With a cloud-native, Layer 7 container segmentation solution, workloads can be segmented even if they are running on the same host, network, or cluster. The ability to mix workloads of different required trust levels on the same infrastructure provides the ultimate flexibility for architects and devops teams to maximize performance, resource utilization, and speed up the pipeline. It also limits the blast radius if one set of services is hacked from spreading laterally onto other workloads, even if running on the same host.

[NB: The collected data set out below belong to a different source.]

(* ===== verification/LeafApp.v ===== *)
(** The leaf node's program: [src/software/mcu/leaf/src/leaf.ino], built for the
    ESP8266, with [scan_i2c_bus] and [deep_sleep_and_reset] of [sf-mcu.cpp].

    It boots, reads its sensors, connects, registers a topic, publishes the
    measurements and sleeps; [setup] runs once, [loop] again and again. A node
    of [Link] talks to the gateway, the sensors are those of [Sensors]. Console
    output and the pins are left out; [ESP.deepSleep] is an event, after which
    the code runs on until the sleep begins. *)
From S2P Require Import Prelude Format Mqttsn Radio Link Sensors.

Inductive PushStates := NEED_CONNECT | SENT_CONNECT | WAIT_REGACK | WAIT_PUBACK.
#[export] Instance PushStates_eq_dec : EqDecision PushStates.
Proof. solve_decision. Defined.

Definition FAULT_SLEEP_INTERVAL_MS := 20000.
Definition ROUTINE_SLEEP_INTERVAL_MS := 60000.
Definition STATS_INTERVAL_MS := 6000.
Definition RUNTIME_TIMEOUT := 20000.

(** The value of an [elapsedMillis] at [now], when it was set to 0 at [ms]. *)
Definition elapsedMillis (now ms : Z) : Z := u32 (now - ms).

(** The counts are [int]s, here mathematical integers: one grows by at most one in
    a turn of [loop], and no theorem is about a sum of 2^31 turns. *)
Record Metrics := Metric { rx_count : Z; crc_count : Z; timeout_count : Z; disconnects : Z }.

(** What the hardware and the third-party drivers say at boot. *)
Record hardware := Hardware {
  pin_scl : Z;
  pin_sda : Z;
  vcc : Z;
  macAddress : list Z;
  bmp_begins : bool;
  bmp_pressure : float;
  bmp_temperature : float;
  bmp_altitude : float;
  dht : option (float * float) }.

Section App.
Context {W : Type} `{HS : Spi W} {B : Type} `{HW : Wire B}.

(** The globals. Of the two [elapsedMillis], when they were last set to 0. *)
Record app := App {
  the_node : node (W := W);
  the_bus : B;
  sensorData : sensor_data;
  state : PushStates;
  metrics : Metrics;
  elapsedRuntime : Z;
  elapsedStatTime : Z;
  registered_topic_id : Z;
  in_beacon_mode : bool;
  in_log_mode : bool;
  puback_pass_hack : Z;
  sleeps : list Z                (* the [deepSleep] calls, in milliseconds *) }.
Abbreviation A := (ST app).

Definition set_node (x : node) (a : app) : app :=
  App x (the_bus a) (sensorData a) (state a) (metrics a) (elapsedRuntime a) (elapsedStatTime a)
    (registered_topic_id a) (in_beacon_mode a) (in_log_mode a) (puback_pass_hack a) (sleeps a).
Definition set_sensors (x : B) (d : sensor_data) (a : app) : app :=
  App (the_node a) x d (state a) (metrics a) (elapsedRuntime a) (elapsedStatTime a)
    (registered_topic_id a) (in_beacon_mode a) (in_log_mode a) (puback_pass_hack a) (sleeps a).
Definition set_state (s : PushStates) (a : app) : app :=
  App (the_node a) (the_bus a) (sensorData a) s (metrics a) (elapsedRuntime a) (elapsedStatTime a)
    (registered_topic_id a) (in_beacon_mode a) (in_log_mode a) (puback_pass_hack a) (sleeps a).
Definition set_metrics (m : Metrics) (a : app) : app :=
  App (the_node a) (the_bus a) (sensorData a) (state a) m (elapsedRuntime a) (elapsedStatTime a)
    (registered_topic_id a) (in_beacon_mode a) (in_log_mode a) (puback_pass_hack a) (sleeps a).
Definition set_times (r s : Z) (a : app) : app :=
  App (the_node a) (the_bus a) (sensorData a) (state a) (metrics a) r s
    (registered_topic_id a) (in_beacon_mode a) (in_log_mode a) (puback_pass_hack a) (sleeps a).
Definition set_topic (t : Z) (a : app) : app :=
  App (the_node a) (the_bus a) (sensorData a) (state a) (metrics a) (elapsedRuntime a)
    (elapsedStatTime a) t (in_beacon_mode a) (in_log_mode a) (puback_pass_hack a) (sleeps a).
Definition set_modes (beacon log : bool) (a : app) : app :=
  App (the_node a) (the_bus a) (sensorData a) (state a) (metrics a) (elapsedRuntime a)
    (elapsedStatTime a) (registered_topic_id a) beacon log (puback_pass_hack a) (sleeps a).
Definition set_hack (n : Z) (a : app) : app :=
  App (the_node a) (the_bus a) (sensorData a) (state a) (metrics a) (elapsedRuntime a)
    (elapsedStatTime a) (registered_topic_id a) (in_beacon_mode a) (in_log_mode a) n (sleeps a).
Definition log_sleep (ms : Z) (a : app) : app :=
  App (the_node a) (the_bus a) (sensorData a) (state a) (metrics a) (elapsedRuntime a)
    (elapsedStatTime a) (registered_topic_id a) (in_beacon_mode a) (in_log_mode a)
    (puback_pass_hack a) (sleeps a ++ [ms]).

Definition count_rx (m : Metrics) : Metrics :=
  Metric (rx_count m + 1) (crc_count m) (timeout_count m) (disconnects m).
Definition count_crc (m : Metrics) : Metrics :=
  Metric (rx_count m) (crc_count m + 1) (timeout_count m) (disconnects m).
Definition count_timeout (m : Metrics) : Metrics :=
  Metric (rx_count m) (crc_count m) (timeout_count m + 1) (disconnects m).
Definition count_disc (m : Metrics) : Metrics :=
  Metric (rx_count m) (crc_count m) (timeout_count m) (disconnects m + 1).

Definition on_node {X} (m : ST node X) : A X :=
  fun a => match m (the_node a) with
           | Some (x, n) => Some (x, set_node n a) | None => None end.
(** A function that takes [sensorData] by reference and uses the bus. *)
Definition on_sensors (m : sensor_data -> ST B sensor_data) : A () :=
  fun a => match m (sensorData a) (the_bus a) with
           | Some (d, b) => Some ((), set_sensors b d a) | None => None end.
Definition on_metrics (f : Metrics -> Metrics) : A () :=
  modify (fun a => set_metrics (f (metrics a)) a).
Definition on_data (f : sensor_data -> sensor_data) : A () :=
  modify (fun a => set_sensors (the_bus a) (f (sensorData a)) a).

(** The value [millis()] has from here on. *)
Definition at_time (ms : Z) : A () :=
  on_node (on_client (modify (fun w => World (obj w) (ext w) (sent w) ms))).
Definition wait (ms : Z) : A () :=
  on_node (on_radio (Radio.pause ms));; on_sensors (fun d => pause ms;; mret d).

Definition deep_sleep_and_reset (ms : Z) : A () := modify (log_sleep ms);; wait 500.

(** The loop of [scan_i2c_bus], which only prints what it finds. *)
Fixpoint scan_i2c_bus (addr : Z) (n : nat) (d : sensor_data) : ST B sensor_data :=
  match n with
  | O => mret d
  | S n => begin_tx addr;; end_tx;; scan_i2c_bus (addr + 1) n d
  end.

Definition read_chip_once (hw : hardware) : A () := on_data (with_chip (vcc hw) (macAddress hw)).

Definition read_radio_once : A () :=
  v ← on_node (on_radio ReadVersion);
  on_data (with_radio (negb (v =? 0) && negb (v =? 0xff)) v).

(** ** The program *)
Section Program.
(** The characters a pointer in the topic table points to while a message is
    handled, the indeterminate value of [register_handler], the contents of an
    uninitialised array, and the address of [TOPIC] in [register_topic]. *)
Context (deref : Z -> list Z) (junk : Z) (uninit : nat -> list Z) (frame : Z).

Definition vt := leaf_vtable deref junk.

Definition setup (hw : hardware) (now : Z) : A () :=
  on_data (fun _ => sensor_reset);;
  at_time now;;
  let beacon := pin_scl hw =? 0 in
  let log := pin_sda hw =? 0 in
  modify (set_modes beacon log);;
  when (beacon && negb log) (on_data (with_beacon true));;
  when (negb beacon && negb log) (on_sensors (scan_i2c_bus 3 124));;
  read_chip_once hw;;
  on_sensors (boot_count beacon);;
  when (negb beacon && negb log)
    (on_sensors read_datetime_once;;
     on_data (read_bmp_once (bmp_begins hw) (bmp_pressure hw) (bmp_temperature hw) (bmp_altitude hw));;
     on_sensors read_pcf8591_once;;
     match dht hw with
     | Some (h, t) => on_data (with_humidity h t)
     | None => mret ()
     end);;
  read_radio_once;;
  on_node Begin;;
  modify (set_metrics (Metric 0 0 0 0));;
  modify (set_times now now);;
  if beacon || log then mret ()
  else
    on_node (method (connect 0 30 (str "sfnode1")));;
    modify (set_state SENT_CONNECT).

(** The string [register_topic] builds on its stack. *)
Definition topic_name (d : sensor_data) : option (list Z) :=
  buf ← snprintf (uninit 128) 0 128 (str "sentrifarm/leaf/csv/");
  let n := length (str "sentrifarm/leaf/csv/") in
  buf ← snprintf buf n (128 - n) (mac d ≫= hex 2);
  Some (c_string buf).

(** While it runs, the pointer the topic table may hold since an earlier call
    points to the string it has just built. *)
Definition register_topic : A bool :=
  a ← get;
  TOPIC ← lift_opt (topic_name (sensorData a));
  let o := obj (client (the_node a)) in
  let '(topic_id, _) := find_topic_id (fun p => if p =? frame then TOPIC else deref p) TOPIC 0 o in
  if 0xffff =? topic_id then
    ok ← on_node (method (Mqttsn.register_topic frame TOPIC));
    when (negb ok) (deep_sleep_and_reset FAULT_SLEEP_INTERVAL_MS);;
    mret false
  else modify (set_topic topic_id);; mret true.

Definition publish_data : A () :=
  a ← get;
  buf ← lift_opt (make_mqtt_0 (uninit 192) 192 (sensorData a));
  on_node (method (publish FLAG_QOS_1 (registered_topic_id a) (c_string buf))).

Definition log_mode (fuel : nat) : A () :=
  on_node (on_radio (ReceiveMessage fuel 128));;
  on_node (on_radio Standby).

(** The case [WAIT_REGACK] of the switch. *)
Definition send_data (now : Z) : A () :=
  modify (fun a => let r := (air_side (the_node a)).1 in
                   set_sensors (the_bus a) (with_link (rssi_dbm_ r) (rx_snr_db_ r) (sensorData a)) a);;
  publish_data;;
  modify (fun a => set_times now (elapsedStatTime a) a);;
  modify (set_state WAIT_PUBACK).

Definition switch (now : Z) : A () :=
  a ← get;
  match state a with
  | SENT_CONNECT =>
      ok ← register_topic;
      if (ok : bool) then
        modify (fun a => set_times now (elapsedStatTime a) a);;
        modify (set_state WAIT_REGACK);;
        send_data now
      else mret ()
  | WAIT_REGACK => send_data now
  | WAIT_PUBACK =>
      modify (fun a => set_hack (puback_pass_hack a + 1) a);;
      when (DidPuback (ext (client (the_node a))) || (2 <? puback_pass_hack a + 1))
        (deep_sleep_and_reset ROUTINE_SLEEP_INTERVAL_MS)
  | NEED_CONNECT => mret ()
  end.

(** The part of [loop] after the reception; [got] is [rx_ok]. *)
Definition after_receive (got : bool) (now : Z) : A () :=
  a ← get;
  when (STATS_INTERVAL_MS <? elapsedMillis now (elapsedStatTime a))
    (modify (fun a => set_times (elapsedRuntime a) now a));;
  if RUNTIME_TIMEOUT <? elapsedMillis now (elapsedRuntime a) then
    wait 100;;
    when ((puback_pass_hack a =? 0) && bool_decide (state a <> WAIT_PUBACK))
      (deep_sleep_and_reset 10000);;
    deep_sleep_and_reset ROUTINE_SLEEP_INTERVAL_MS
  else if negb got then mret ()
  else
    on_node (on_client (on_ext ResetDisconnect));;
    waiting ← on_node (method (wait_for_response vt));
    a ← get;
    let l := ext (client (the_node a)) in
    if (waiting : bool) && DidDisconnect l then on_metrics count_disc
    else if waiting && negb (DidPuback l) then mret ()
    else switch now.

(** [now] is the time before the reception, [now'] the time after it. *)
Definition loop (fuel : nat) (now now' : Z) : A () :=
  a ← get;
  if in_log_mode a then log_mode fuel
  else if in_beacon_mode a then deep_sleep_and_reset 2500
  else if dead_ (air_side (the_node a)).1 then deep_sleep_and_reset 15000
  else
    at_time now;;
    '(got, crc) ← on_node (Link.TryReceive vt fuel);
    on_metrics (if (got : bool) then count_rx else if (crc : bool) then count_crc else count_timeout);;
    at_time now';;
    after_receive got now'.
End Program.
End App.
Arguments app W B : clear implicits.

Container Segmentation Patterns

Containers and orchestration tools like Kubernetes are relatively new, so there will be many experiments using combinations of old and new technologies to achieve container segmentation. Use of traditional segmentation patterns based on physical networks as described above may provide temporary protections for containers while sacrificing many of the main benefits such as scalability and resource optimization. Here are a few example patterns, some a mix of old and new, and some which can only be achieved with cloud-native container firewalls.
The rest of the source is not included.